Upon her return to Ottawa in August 2006, she became the director of security and defence relations. Later she was the senior departmental adviser to the minister of foreign affairs from September 2007 to September 2008. She became a director-general in 2008, leading the Foreign Service Directives Services and Policy Bureau until 2010 and the Client Relations and Mission Operations until 2013, when she became acting assistant deputy minister (ADM) for the International Platform Branch.

=== Senior public service roles ===
In 2013, Beck became the ADM for corporate services at Immigration, Refugees and Citizenship Canada. She returned to Global Affairs Canada (GAC) in 2017 as the ADM for Europe, Circumpolar Affairs, Middle East and Maghreb. In 2018, she joined the Privy Council Office as the assistant secretary to the Cabinet for priorities and planning, eventually returning to GAC as the deputy high commissioner for Canada in the United Kingdom in 2020. In early 2021, she served as the acting high commissioner after Janice Charette left the post to serve as interim clerk of the Privy Council.

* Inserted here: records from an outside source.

Lemma dealt_to_all R :
  proper_redistribution R → rd_instances R ≠ [] →
  mjoin (dealt_to R <$> rd_instances R) ≡ₚ rd_processes R.
Proof.
  intros HR Hne. destruct (compute_assignments_partition (rd_instances R) (rd_processes R))
    as (Hk & Hperm & _); [apply HR|done|].
  rewrite <-Hperm, <-get_values by by apply assignments_nodup.
  rewrite Hk, (join_fmap_perm _ (rd_instances R) (sort_str (rd_instances R)))
    by (symmetry; apply sort_by_perm).
  apply reflexive_eq. f_equal. apply list_fmap_ext. intros n i _. unfold dealt_to, share_of.
  by destruct (ODict.get i _).
Qed.

(** Every process is dealt, to one instance. *)
Lemma dealt_once R p :
  proper_redistribution R → rd_instances R ≠ [] → p ∈ rd_processes R →
  ∃ i, (i ∈ rd_instances R ∧ p ∈ dealt_to R i) ∧
    ∀ j, j ∈ rd_instances R → p ∈ dealt_to R j → j = i.
Proof.
  intros HR Hne. rewrite <-(dealt_to_all R HR Hne), list_elem_of_join.
  intros (l & Hp & (i & -> & Hi)%list_elem_of_fmap).
  exists i. split; [done|]. intros j Hj Hpj.
  unfold dealt_to in *. destruct (share_of R i) as [a|] eqn:Ea; [|by apply not_elem_of_nil in Hp].
  destruct (share_of R j) as [b|] eqn:Eb; [|by apply not_elem_of_nil in Hpj].
  symmetry. by eapply shares_disjoint.
Qed.

(** ** Properties *)

(** C6: No process has two owners.  In every reachable cluster -- pods that join, leave, lose
    their sessions, lead, retry, and receive assignments late or in any order -- a pod owns
    nothing it was not dealt, and two pods whose assignments carry the same stamp (the
    leader's epoch and time) own no process in common. *)
Theorem no_process_twice c :
  cluster_reachable c → stamps_unique (written c.2) →
  (∀ i pm, c.1 !! i = Some pm → pm_known pm = Known_init ∨
    ∃ R, proper_redistribution R ∧ ops_of R ∈ written c.2 ∧ i ∈ rd_instances R ∧
      owned c i = dealt_to R i) ∧
  ∀ i j pmi pmj p, i ≠ j → c.1 !! i = Some pmi → c.1 !! j = Some pmj →
    _known_epoch (pm_known pmi) = _known_epoch (pm_known pmj) →
    _known_assigned_at (pm_known pmi) = _known_assigned_at (pm_known pmj) →
    p ∈ owned c i → p ∉ owned c j.
Proof.
  intros [Hh Hl]%cluster_reachable_inv Huniq. unfold owned. split.
  - intros i pm Hpm. rewrite Hpm. destruct (local_known _ _ _ (proj1 (Hl i pm Hpm)))
      as [->|(R & a & HR & Hops & Ha & ->)]; [by left|right].
    exists R. split_and!; [done..| |].
    + apply (share_of_is_Some R i HR). eauto.
    + unfold dealt_to. by rewrite Ha.
  - intros i j pmi pmj p Hij Hi Hj He Ht. rewrite Hi, Hj.
    destruct (local_known _ _ _ (proj1 (Hl i pmi Hi))) as [->|(R & a & HR & Hops & Ha & Eki)];
      [by intros ?%elem_of_nil|].
    destruct (local_known _ _ _ (proj1 (Hl j pmj Hj))) as [->|(R' & a' & HR' & Hops' & Ha' & Ekj)];
      [by intros _ ?%elem_of_nil|].
    rewrite Eki, Ekj in *. simpl in *. intros Hp Hp'.
    destruct (share_of_stamp R i a Ha) as [E1 E2], (share_of_stamp R' j a' Ha') as [E3 E4].
    assert (ops_of R = ops_of R') as Eo by (apply Huniq; congruence).
    apply (ops_share R R' i a HR HR' Eo) in Ha. apply Hij.
    by eapply (shares_disjoint R').
Qed.

(** C5: The cluster converges.  From any reachable cluster, once every pod of the newest
    redistribution has been given what its node was set to (in any order, and whatever each
    knew before), every process of the plant is owned by exactly one of them, and no pod
    owns two processes more than another. *)
Theorem cluster_converges c R order :
  cluster_reachable c → stamps_unique (written c.2) → proper_redistribution R →
  ops_of R ∈ written c.2 → newest (written c.2) R → (1 ≤ rd_epoch R)%Z →
  rd_instances R ≠ [] → (∀ i, i ∈ rd_instances R → is_Some (c.1 !! i)) →
  order ≡ₚ rd_instances R →
  let c' := foldl (deliver R) c order in
  mjoin (owned c' <$> rd_instances R) ≡ₚ rd_processes R ∧
  (∀ p, p ∈ rd_processes R → ∃ i, (i ∈ rd_instances R ∧ p ∈ owned c' i) ∧
    ∀ j, j ∈ rd_instances R → p ∈ owned c' j → j = i) ∧
  (∀ i j, i ∈ rd_instances R → j ∈ rd_instances R →
    length (owned c' i) ≤ S (length (owned c' j))).
Proof.
  intros Hinv%cluster_reachable_inv Huniq HR Hops Hnew He Hne Hin Hperm c'.
  assert (∀ i, i ∈ rd_instances R → owned c' i = dealt_to R i) as Hown.
  { intros i Hi. apply knows_share_owned, (deliver_all R order c); try done.
    - intros k Hk. rewrite Hperm in Hk. auto.
    - rewrite Hperm. apply HR.
    - by rewrite Hperm. }
  assert (mjoin (owned c' <$> rd_instances R) ≡ₚ rd_processes R) as Hall.
  { rewrite <-(dealt_to_all R HR Hne). apply reflexive_eq. f_equal. apply list_fmap_ext.
    intros n i Hi. apply Hown. by eapply list_elem_of_lookup_2. }
  split; [done|]. split.
  - intros p Hp. destruct (dealt_once R p HR Hne Hp) as (i & [Hi Hpi] & Huni). exists i.
    split; [by rewrite Hown|]. intros j Hj. rewrite Hown by done. by apply Huni.
  - intros i j Hi Hj. rewrite !Hown by done. unfold dealt_to.
    destruct (proj2 (share_of_is_Some R i HR) Hi) as [a Ha].
    destruct (proj2 (share_of_is_Some R j HR) Hj) as [b Hb]. rewrite Ha, Hb.
    unfold share_of in *. apply fmap_Some in Ha as (ps & Hps & ->), Hb as (qs & Hqs & ->). simpl.
    eapply (compute_assignments_partition (rd_instances R) (rd_processes R));
      [apply HR|done|done|done].
Qed.


End Cluster.

(** ** Witness: two pods over a ZooKeeper that is its log *)
Definition value_in (w : list Transaction) (i : string) : string :=
  default "" (last (omap (ODict.get i) w)).

#[local] Instance log_world : World (list Transaction) := {
  ensure_parent_paths w := (w, Ok tt);
  get_distinct_processes w := (w, Ok ["PHOTO"; "식각"; "CMP"]);
  time_time _ := num_of_Z 100;
  ensure_assignment_path i w := (w, Ok tt);
  commit_set_data ops w := (w ++ [ops], Ok ((λ _, None) <$> ops));
  get_assignment_children w := (w, Ok []);
  delete_assignment i w := (w, Ok tt);
  get_assignment i w := (w, Ok (Some (value_in w i)));
  get_member_children w := (w, Ok ["b"; "a"]);
  create_member i w := (w, Ok tt);
  restart_after_loss w := (w, Ok tt);
  has_scheduler _ := false;
  scheduler_call c w := (w, Ok tt);
}.

Definition log_also (j : string) (k : Known) (w : list Transaction) : Prop := True.

#[local] Instance log_history i : History id log_also i.
Proof.
  split; try (intros; by split_and!); simpl; try done.
  - split; [by right|done].
  - intros j w d [= <-]. unfold value_in, id. destruct (last _) as [x|] eqn:E; [|by left].
    right. apply last_Some_elem_of, list_elem_of_omap in E as (ops & Hops & Hg).
    exists ops. split; [done|]. by apply ODict.get_Some_elem_of.
  - intros w l [= <-]. split; [|apply (bool_decide_unpack _); vm_compute; done].
    repeat constructor; apply (bool_decide_unpack _); vm_compute; done.
  - intros w l [= <-]. apply (bool_decide_unpack _); vm_compute; done.
  - intros _. exists 100%Z, 0%Z. split; [reflexivity|split; [lia|reflexivity]].
Qed.

Notation ex_world := (λ _ : string, log_world).
Notation ex_reachable := (cluster_reachable ex_world id log_also).
Notation ex_deliver := (deliver ex_world).

Definition ex_joined : gmap string PM := <["b" := PM_init "b"]> (<["a" := PM_init "a"]> ∅).
Definition ex_handled : PM * list Transaction := handle id (EvLeader 1) (PM_init "a", []).
Definition ex_cluster : gmap string PM * list Transaction :=
  (<["a" := ex_handled.1]> ex_joined, ex_handled.2).
Definition ex_R : Redistribution :=
  mkRedistribution ["b"; "a"] ["PHOTO"; "식각"; "CMP"] 1 (num_of_Z 100).

Lemma ex_cluster_reachable : ex_reachable ex_cluster.
Proof.
  exists []. split; [reflexivity|]. eapply rtc_l; [apply (cl_join _ _ _ "a"); reflexivity|].
  eapply rtc_l; [apply (cl_join _ _ _ "b"); reflexivity|]. apply rtc_once.
  apply (cl_event ex_world id log_also "a" (PM_init "a") (EvLeader 1) id); [reflexivity| |exact I].
  intros s Hs. split; [exact Hs|apply grows_refl].
Qed.

Lemma ex_R_proper : proper_redistribution ex_R.
Proof.
  split.
  - apply (bool_decide_unpack _); vm_compute; done.
  - repeat constructor; apply (bool_decide_unpack _); vm_compute; done.
  - apply (bool_decide_unpack _); vm_compute; done.
  - exists 100%Z, 0%Z. split; [reflexivity|split; [lia|reflexivity]].
Qed.

Lemma ex_cluster_written : ex_cluster.2 = [ops_of ex_R].
Proof. vm_compute. reflexivity. Qed.

Lemma ex_stamps : stamps_unique ex_cluster.2 ∧ newest ex_cluster.2 ex_R.
Proof.
  rewrite ex_cluster_written. split.
  - by intros R R' _ _ ->%list_elem_of_singleton ->%list_elem_of_singleton.
  - intros R' HR' E%list_elem_of_singleton.
    assert (is_Some (share_of ex_R "a")) as [a Ha] by (vm_compute; eauto).
    pose proof (ops_share ex_R R' "a" a ex_R_proper HR' (eq_sym E) Ha) as Ha'.
    destruct (share_of_stamp _ _ _ Ha) as [E1 E2], (share_of_stamp _ _ _ Ha') as [E3 E4].
    rewrite <-E1, <-E2, <-E3, <-E4. right. split; [reflexivity|].
    rewrite E2. reflexivity.
Qed.

Lemma cluster_converges_witness :
  let c' := foldl (ex_deliver ex_R) ex_cluster ["a"; "b"] in
  mjoin (owned c' <$> ["b"; "a"]) ≡ₚ ["PHOTO"; "식각"; "CMP"] ∧ owned c' "b" = ["PHOTO"].
Proof.
  intros c'. split; [|vm_compute; reflexivity].
  destruct (cluster_converges ex_world id log_also ex_cluster ex_R ["a"; "b"] ex_cluster_reachable
    (proj1 ex_stamps) ex_R_proper) as (Hall & _ & _); [..|exact Hall].
  - rewrite ex_cluster_written. left.
  - exact (proj2 ex_stamps).
  - reflexivity.
  - discriminate.
  - intros i Hi. repeat (apply elem_of_cons in Hi as [->|Hi]; [vm_compute; eauto|]).
    by apply not_elem_of_nil in Hi.
  - apply Permutation_swap.
Defined.

Lemma no_process_twice_witness :
  let c' := foldl (ex_deliver ex_R) ex_cluster ["a"; "b"] in
  owned c' "b" = ["PHOTO"] ∧ "PHOTO" ∉ owned c' "a".
Proof.
  intros c'. split; [vm_compute; reflexivity|].
  assert (ex_reachable c') as Hr.
  { apply deliver_reachable; [|exact ex_R_proper|vm_compute; left|vm_compute; eauto].
    apply deliver_reachable; [exact ex_cluster_reachable|exact ex_R_proper|vm_compute; left|].
    vm_compute; eauto. }
  assert (c'.2 = ex_cluster.2) as Hw by (vm_compute; reflexivity).
  destruct (no_process_twice ex_world id log_also c' Hr) as [_ Hd]; [rewrite Hw; exact (proj1 ex_stamps)|].
  eapply (Hd "b" "a" _ _ "PHOTO"); [discriminate|reflexivity|reflexivity|reflexivity|reflexivity|].
  vm_compute. left.
Defined.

Beck joined the Department of National Defence in 2022, when she became associate deputy minister. She became a deputy minister in 2023, when she was named as the most senior public servant in Agriculture and Agri-Food Canada. She became the deputy minister of National Defence in 2024.

== Awards ==
- In 2015, Beck received the Deputy Minister's Award for Operation Syrian Refugees.
- In 2009, Beck received the Public Service Award of Excellence for Afghanistan.